When it comes to beauty tips, some advice defies logical explanation. And yet these beauty myths are widespread and continue to trip us up. With theories like facial yoga preventing wrinkles (cough, waste of time!) and feeling that you need to buy all your skincare products from the same line, here are the 10 biggest beauty myths—and the truth behind each.
1. Myth: Chocolates gives you spots
Truth: The connection is likely to have been made because many women eat more junk when they’re pre-menstrual or anxious – if you are feeling moody, chocolate stimulates serotonin which gives you a thick lift or cortisol during times of stress and it’s those two hormones that are responsible for stimulating the sebaceous glands which create spots.
2. Myth: You should wash your face multiple times a day
Truth: If you are the kind who is obsessed with washing your face multiple times a day, stop! Washing your face frequently causes your skin to feel dry, irritated and dehydrated. The soap and water strip your skin of its natural oils. Wash your face once or twice a day with room temperature water and a mild cleanser. Hot water makes your skin feel drier.
3. Myth: Never use oily products on oil skin
Truth: Skin is a sensory organ that responds to message from within. So if oil’s been stripped at the surface in an effort to keep it looking shine-free, it will actually produce more sebum from beneath to compensate. Today’s oils are of such high quality, they can help balance skin and they’re fine enough to be quickly absorbed.
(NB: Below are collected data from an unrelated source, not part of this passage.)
(** On such a struct the violation set that the validator computes is the
    set of required fields holding their zero value. *)
Lemma unset_required_names_zero
    (fields : list (reflect.StructField * reflect.govalue)) :
  required_fields_exported fields = true →
  unset_required_names through_pointer fields = zero_required_names fields.
Proof.
  unfold required_fields_exported.
  induction fields as [|[sf d] fields IH]; [done|].
  simpl. intros [Hfld Hrest]%andb_prop.
  rewrite unset_required_names_cons, zero_required_names_cons, (IH Hrest). simpl.
  destruct (required sf); [|done]. simpl in *.
  apply andb_prop in Hfld as [Hx Hd].
  unfold unset, isZero. simpl.
  rewrite (isZero_at_zero_value d (reflect.Field_flag through_pointer sf)); [done| |done].
  by apply CanSet_Field_exported.
Qed.

Lemma zero_required_names_spec
    (fields : list (reflect.StructField * reflect.govalue)) (n : string) :
  n ∈ zero_required_names fields ↔
  ∃ fld, fld ∈ fields ∧ reflect.Name fld.1 = n
         ∧ required fld.1 = true ∧ zero_value fld.2 = true.
Proof.
  unfold zero_required_names. rewrite list_elem_of_fmap. split.
  - intros (fld & -> & Hin). apply list_elem_of_filter in Hin as [HP Hin].
    exists fld. apply andb_prop_elim in HP as [Hr Hu].
    repeat split; try done; by apply Is_true_eq_true.
  - intros (fld & Hin & <- & Hr & Hu). exists fld. split; [done|].
    apply list_elem_of_filter. split; [|done]. by rewrite Hr, Hu.
Qed.

Lemma zero_required_names_order
    (fields : list (reflect.StructField * reflect.govalue)) :
  zero_required_names fields `sublist_of` (reflect.Name ∘ fst) <$> fields.
Proof. unfold zero_required_names. apply fmap_sublist, sublist_filter. Qed.

(** ** One load cycle *)

Ltac unfold_run :=
  unfold Load, Load_body, ListenForSignals, ListenForSignals_body,
    mbind, M_bind, mret, M_ret, defer, panic, emit,
    call_ReadFile, call_Lock, call_Unlock, call_Unmarshal, call_Parse,
    call_findMissingRequiredFields, call_IsListening, call_SetListening; simpl.

Section LoadFacts.
Context {T : Type} `{Configterface T}.
Variable ioutil_ReadFile : string → list Byte.byte + error.
Variable yaml_Unmarshal : list Byte.byte → T → T * option error.
Variable env_Parse : T → T * option error.

Local Abbreviation Load' := (Load ioutil_ReadFile yaml_Unmarshal env_Parse).
Local Abbreviation file_pass' := (file_pass yaml_Unmarshal).

Lemma Load_blocked (t : T) :
  Lock t = None →
  Load' (ByPointer t) = (Blocked, t, [ReadFile_ev (GetFilename t)]).
Proof. intros HL. unfold_run. by rewrite HL. Qed.

Lemma Load_validated (t t1 t1' t2 t3 : T) :
  Lock t = Some t1 →
  file_pass' (ioutil_ReadFile (GetFilename t)) t1 = (t1', None) →
  env_Parse t1' = (t2, None) →
  Unlock t2 = Some t3 →
  Load' (ByPointer t)
  = (validation t2, t3,
     [ReadFile_ev (GetFilename t); Lock_ev]
     ++ file_events (ioutil_ReadFile (GetFilename t))
     ++ [Parse_ev; Validate_ev; Unlock_ev]).
Proof.
  intros HL Hf He HU. unfold_run. rewrite HL. simpl.
  unfold file_pass in Hf. unfold validation.
  destruct (ioutil_ReadFile (GetFilename t)) as [data|e]; simpl.
  - rewrite Hf. simpl. rewrite He. simpl.
    destruct (findMissing_at _ _) as [[e|]|msg]; simpl; rewrite HU; reflexivity.
  - inversion Hf; subst. rewrite He. simpl.
    destruct (findMissing_at _ _) as [[e'|]|msg]; simpl; rewrite HU; reflexivity.
Qed.

Lemma Load_env_error (t t1 t1' t2 t3 : T) (e : error) :
  Lock t = Some t1 →
  file_pass' (ioutil_ReadFile (GetFilename t)) t1 = (t1', None) →
  env_Parse t1' = (t2, Some e) →
  Unlock t2 = Some t3 →
  Load' (ByPointer t)
  = (Done (Some e), t3,
     [ReadFile_ev (GetFilename t); Lock_ev]
     ++ file_events (ioutil_ReadFile (GetFilename t))
     ++ [Parse_ev; Unlock_ev]).
Proof.
  intros HL Hf He HU. unfold_run. rewrite HL. simpl.
  unfold file_pass in Hf.
  destruct (ioutil_ReadFile (GetFilename t)) as [data|e0]; simpl.
  - rewrite Hf. simpl. rewrite He. simpl. by rewrite HU.
  - inversion Hf; subst. rewrite He. simpl. by rewrite HU.
Qed.

Lemma validation_struct (t : T) fields :
  reflect_value t = reflect.VStruct fields →
  all_required_inspectable through_pointer fields = true →
  validation t = Done (verdict (unset_required_names through_pointer fields)).
Proof.
  intros Hv Hins. unfold validation.
  change (findMissingRequiredFields (Some (reflect.VPtr (Some (reflect_value t)))))
    with (findMissing_at through_pointer (reflect_value t)).
  rewrite Hv, findMissing_at_struct; [done|].
  by apply all_required_inspectable_Forall.
Qed.

(** The validation step of [Load] on a struct whose required fields are
    exported and have exported fields only inside them: when both decode
    passes are through without error, [Load] returns
    [MissingRequiredStructFields] with exactly the names of the required
    fields that hold the zero value of their type, in declaration order,
    whenever there is such a field; and it returns no error exactly when
    there is none. *)
Theorem Load_names_the_unset_required_fields (t t1 t1' t2 t3 : T) fields :
  Lock t = Some t1 →
  file_pass' (ioutil_ReadFile (GetFilename t)) t1 = (t1', None) →
  env_Parse t1' = (t2, None) →
  Unlock t2 = Some t3 →
  reflect_value t2 = reflect.VStruct fields →
  required_fields_exported fields = true →
  let names := zero_required_names fields in
  let result := (Load' (ByPointer t)).1.1 in
  (names ≠ [] → result = Done (Some (MissingRequiredStructFields names)))
  ∧ (result = Done None ↔ names = [])
  ∧ (∀ n, n ∈ names ↔
       ∃ fld, fld ∈ fields ∧ reflect.Name fld.1 = n
              ∧ required fld.1 = true ∧ zero_value fld.2 = true)
  ∧ names `sublist_of` (reflect.Name ∘ fst) <$> fields.
Proof.
  intros HL Hf He HU Hv Hexp names result.
  assert (result = Done (verdict names)) as Hres.
  { unfold result, names.
    rewrite (Load_validated t t1 t1' t2 t3) by done. simpl.
    rewrite <- (unset_required_names_zero fields Hexp).
    apply validation_struct; [done|].
    by apply required_fields_exported_inspectable. }
  split; [|split; [|split]].
  - intros Hne. rewrite Hres. by destruct names.
  - rewrite Hres. split.
    + intros [= Hnone]. by apply verdict_None.
    + by intros ->.
  - apply zero_required_names_spec.
  - apply zero_required_names_order.
Qed.
(** * EIP-712 signing SDK: signature verification, signature collection,
      nonce tracking and message construction

    A shallow embedding of the TypeScript sources
      - [src/strategies/MultiSignStrategy.ts], [src/strategies/SingleSignStrategy.ts]
      - [src/utils/verification.ts]
      - [src/walletexten/mixwallet.ts], [src/walletexten/hooks.ts], [src/walletexten/signing.ts]
      - [src/core/DomainConfig.ts], [src/core/NonceManager.ts], [src/core/MessageFactory.ts]
    and the properties of the specification that are stated about them.

    Conventions.
      - A JavaScript computation that may throw is a value of [Outcome A].
      - [async] functions are sequential here: every [await] is on a call
        that is itself run to completion, so a promise is its outcome.
      - [number] and [bigint] values that the code uses as integers are [Z].
      - [ethers.verifyTypedData], the wallets and the wall clock are not
        code of this repository; they are parameters of the model. *)

From Stdlib Require Import ZArith Lia Ascii String DecimalString DecimalPos DecimalZ.
From stdpp Require Import gmap strings list.

Open Scope string_scope.
Open Scope Z_scope.

(** ** JavaScript preliminaries *)

(** A thrown value: an [Error] object with its message, or anything else
    (the sources test [error instanceof Error]). *)
Inductive Thrown : Type :=
| ErrorObj (msg : string)
| NonError.

Inductive Outcome (A : Type) : Type :=
| Ok (a : A)
| Throw (e : Thrown).
Arguments Ok {A} a.
Arguments Throw {A} e.

Definition obind {A B} (m : Outcome A) (k : A -> Outcome B) : Outcome B :=
  match m with
  | Ok a => k a
  | Throw e => Throw e
  end.

(** [try { m } catch (error) { h error }] *)
Definition try_catch {A} (m : Outcome A) (h : Thrown -> Outcome A) : Outcome A :=
  match m with
  | Ok a => Ok a
  | Throw e => h e
  end.

#[global] Instance Outcome_ret : MRet Outcome := @Ok.
#[global] Instance Outcome_bind : MBind Outcome := fun A B k m => obind m k.

(** [error instanceof Error ? error.message : 'Unknown error'] *)
Definition error_message (e : Thrown) : string :=
  match e with
  | ErrorObj m => m
  | NonError => "Unknown error"
  end.

(** [String.prototype.toLowerCase], on the ASCII range (addresses are
    hexadecimal strings). *)
Definition lower_ascii (c : ascii) : ascii :=
  let n := nat_of_ascii c in
  if (Nat.leb 65 n && Nat.leb n 90)%bool then ascii_of_nat (n + 32) else c.

Fixpoint toLowerCase (s : string) : string :=
  match s with
  | EmptyString => EmptyString
  | String c s' => String (lower_ascii c) (toLowerCase s')
  end.

(** [x.toLowerCase()] where [x] may be [undefined]: a TypeError. *)
Definition toLowerCase_opt (x : option string) : Outcome string :=
  match x with
  | Some s => Ok (toLowerCase s)
  | None => Throw (ErrorObj "Cannot read properties of undefined (reading 'toLowerCase')")
  end.

(** [Array.prototype.join] *)
Fixpoint join (sep : string) (l : list string) : string :=
  match l with
  | [] => ""
  | [x] => x
  | x :: rest => x ++ sep ++ join sep rest
  end.

(** ** Messages ([src/interfaces/SignableMessage.ts]) *)

(** The values a message field holds ([Record<string, unknown>]). *)
Inductive JsValue : Type :=
| JsString (s : string)
| JsNumber (n : Z)
| JsBigInt (n : Z)
| JsUndefined.

Record EIP712Domain : Type := {
  name : string;
  version : string;
  chainId : Z;
  verifyingContract : string
}.

Record TypeField : Type := { tf_name : string; tf_type : string }.

(** A JavaScript object used as a record keeps its keys in insertion order. *)
Definition EIP712Types : Type := list (string * list TypeField).
Definition Fields : Type := list (string * JsValue).

Record SignableMessage : Type := {
  domain : EIP712Domain;
  types : EIP712Types;
  primaryType : string;
  message : Fields
}.

(** ** Signature results ([src/interfaces/SignerStrategy.ts]) *)

Record SingleSignature : Type := {
  signature : string;
  signer : string;
  ss_message : SignableMessage
}.

Record SignatureAggregate : Type := {
  signatures : list string;
  signers : list string;
  threshold : Z;
  sa_message : SignableMessage;
  aggregateSignature : option string
}.

(** [type SignatureResult = SingleSignature | SignatureAggregate]; a
    [SingleSignature] has no [signatures] property. *)
Inductive SignatureResult : Type :=
| Single (s : SingleSignature)
| Aggregate (a : SignatureAggregate).

Inductive AggregationMethod : Type := ecdsa | schnorr.

Record MultiSignConfig : Type := {
  cfg_threshold : Z;
  cfg_signers : list string;
  cfg_aggregationMethod : option AggregationMethod
}.

(** ** The strategies *)

Section Strategies.

(** [ethers.verifyTypedData(domain, types, value, signature)]: the
    recovered address, or a throw on a malformed signature. *)
Variable verifyTypedData :
  EIP712Domain -> EIP712Types -> Fields -> string -> Outcome string.
(** The [switch] on [message.command]: the new store and the effects. *)
Definition dispatch (m : message) (st : config) : config * list effect :=
  let cmd := command m in
  if String.eqb cmd "refreshFileTypes" then
    (refreshFileTypes st, [Post RefreshComplete])
  else if String.eqb cmd "setCompressionLevel" then
    (setCompressionLevel (level m) st, [])
  else if String.eqb cmd "setFileTypes" then
    (setFileTypes (msgFileTypes m) st, [])
  else if String.eqb cmd "setClipboardDataBoxHeight" then
    (setClipboardDataBoxHeight (height m) st, [])
  else if String.eqb cmd "openWebpage" then
    (st, [OpenWebpage])
  else if String.eqb cmd "countTokens" then
    (st, [Post (SetTokenCount (getTokenCount (text m)))])
  else if String.eqb cmd "countChars" then
    (st, [Post (SetCharCount (js_length (text m)))])
  else if String.eqb cmd "requestCounts" then
    (st, [Post (SetTokenCount (getTokenCount (text m)));
          Post (SetCharCount (js_length (text m)))])
  else if String.eqb cmd "updateFileTypes" then
    let currentFileTypes := toggleFileType (fileTypes st) (fileType m) in
    (setFileTypes currentFileTypes st,
     [Post (ConfigUpdatedFileTypes currentFileTypes)])
  else (st, []).

(** After the [switch]: post back the updated configuration. *)
Definition handleReceivedMessage (m : message) (st : config)
  : config * list effect :=
  let '(st1, eff) := dispatch m st in
  (st1, eff ++ [Post (ConfigUpdated (compressionLevel st1) (fileTypes st1)
                        (clipboardDataBoxHeight st1))]).

End Handler.

(** ** File-type entries

    Section 3: an entry of the FileTypeSet is non-empty, begins with a dot
    and is lower-cased (no ASCII capital letter). *)

Definition is_ascii_upper (a : ascii) : bool :=
  let n := nat_of_ascii a in ((65 <=? n) && (n <=? 90))%nat.

Fixpoint lower_cased (s : string) : bool :=
  match s with
  | EmptyString => true
  | String a r => negb (is_ascii_upper a) && lower_cased r
  end.

Definition valid_file_type (s : string) : bool :=
  match s with
  | EmptyString => false
  | String a _ => Ascii.eqb a "."%char && lower_cased s
  end.

(** ** [clipBoardPolling] (src/unnamed/part_000, lines 294-321)

    The poller keeps [lastKnownClipboardContent]. The initial read (after
    the interval is registered) posts the content with its counts; every
    800 ms tick of [setInterval] posts the content alone. *)

Fixpoint jsstring_eqb (a b : jsstring) : bool :=
  match a, b with
  | [], [] => true
  | x :: a', y :: b' => (x =? y) && jsstring_eqb a' b'
  | _, _ => false
  end.

(** The [setInterval] callback: one tick reading [clipboardContent]. *)
Definition pollTick (lastKnown clipboardContent : jsstring)
  : jsstring * list post :=
  if negb (jsstring_eqb clipboardContent lastKnown) then
    (clipboardContent, [UpdateClipboardDataBox clipboardContent None])
  else (lastKnown, []).

(** The read that follows the registration of the interval. *)
Definition pollInitial (lastKnown clipboardContent : jsstring)
  : jsstring * list post :=
  if negb (jsstring_eqb clipboardContent lastKnown) then
    (clipboardContent,
     [UpdateClipboardDataBox clipboardContent
        (Some (getTokenCount clipboardContent, js_length clipboardContent))])
  else (lastKnown, []).

Fixpoint runTicks (lastKnown : jsstring) (reads : list jsstring) : list post :=
  match reads with
  | [] => []
  | r :: rs => let '(l, ps) := pollTick lastKnown r in ps ++ runTicks l rs
  end.

(** One poller: [lastKnownClipboardContent = ''], the initial read [r0],
    then the clipboard contents read at the successive ticks. *)
Definition clipBoardPolling (r0 : jsstring) (ticks : list jsstring) : list post :=
  let '(l, ps) := pollInitial [] r0 in ps ++ runTicks l ticks.

(** ** The webview panel singleton

    [openWebviewAndExplorerSidebar] (src/unnamed/part_000, lines 174-226)
    and [showWebview] (lines 49-76) share one shape: reveal the panel held
    in the module variable ([globalPanel], resp. [currentPanel]) if there is
    one, otherwise create a panel, store it, and register an [onDidDispose]
    callback that clears the variable. Panels are numbered by creation. *)

Record panel_state := mkPanelState {
  globalPanel : option nat;   (* the module variable *)
  nextPanel : nat;            (* identity of the next panel created *)
  openPanels : list nat       (* panels created and not disposed *)
}.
4. Myth: Sunscreen is only for summer
Truth: Skipping or skimping on sunscreen is an absolute no-no! Sunscreen is a must, all through the year. The reason is that sunscreen protects you not only against the sun rays, but also against UV rays, and these ultra-violet rays are present all through the year, irrespective of the season.
5. Myth: The harder you exfoliate, the better
Truth: Exfoliating your skin aggressively does more harm than good. The granular nature of an exfoliating agent, when scrubbed too hard on the skin can cause the skin to bruise. So use your exfoliating agent to gently massage your skin and clean out the pores.
6. Myth: White spots on nails are a sign of calcium deficiency
Truth: As your nail grows, fat cells are pushed up from growing matrix – the soft area below your cuticle – until they flatten and rupture, pushing out a liquid called cysteine that forms the layers of nail plate. Sometimes they don’t rupture – maybe because there’s a disruption to the growing process caused by a heavy knock to the matrix – and the white spots you see the cysteine intact in cells. They have nothing to do with how much milk or cheese you eat, as many believe, and simply grow out with the nail.
7. Myth: Drinking two litres of water a day keeps your skin clear
Truth: "Our bodies are designed to detox the whole time – that's what our liver and kidneys are for – and there are incredibly sophisticated mechanisms in place to keep our water content balanced for the good of the whole body," says Emma Edmonds of the British Skin Foundation. "So you just need to drink when your body tells you to - when you feel thirsty."
8. Myth: Leaving make-up on overnight ruins your skin
Occasionally does no harm. However, leaving very heavy make-up on repeatedly can block pores, build up and help cause acne. Caked on mascara can also plug the oil gland openings along the lids and may trap bacteria on your lashes, both of which can cause infections.
9. Myth: You have to wash your face with hot water
Truth: Hot water is not good for the health of your skin. It strips your skin of its natural oils and leave sit feeling dry and dehydrated. It can also damage the outer barrier of the skin if you use very hot water on your face. Use room temperature water to wash your face and you can always steam your face to open up those pores for a deep clean!
10. Myth: You do not need moisturizer for oily skin
Truth: Oily of dry, moisturising your skin is a must and is vital to keeping your skin healthy. The inner layers of your skin need the extra moisture and the nutrients provided by a good quality moisturiser. If you have oily skin and are sceptical of using moisturiser, start by using a gel-based one, which is light on the skin.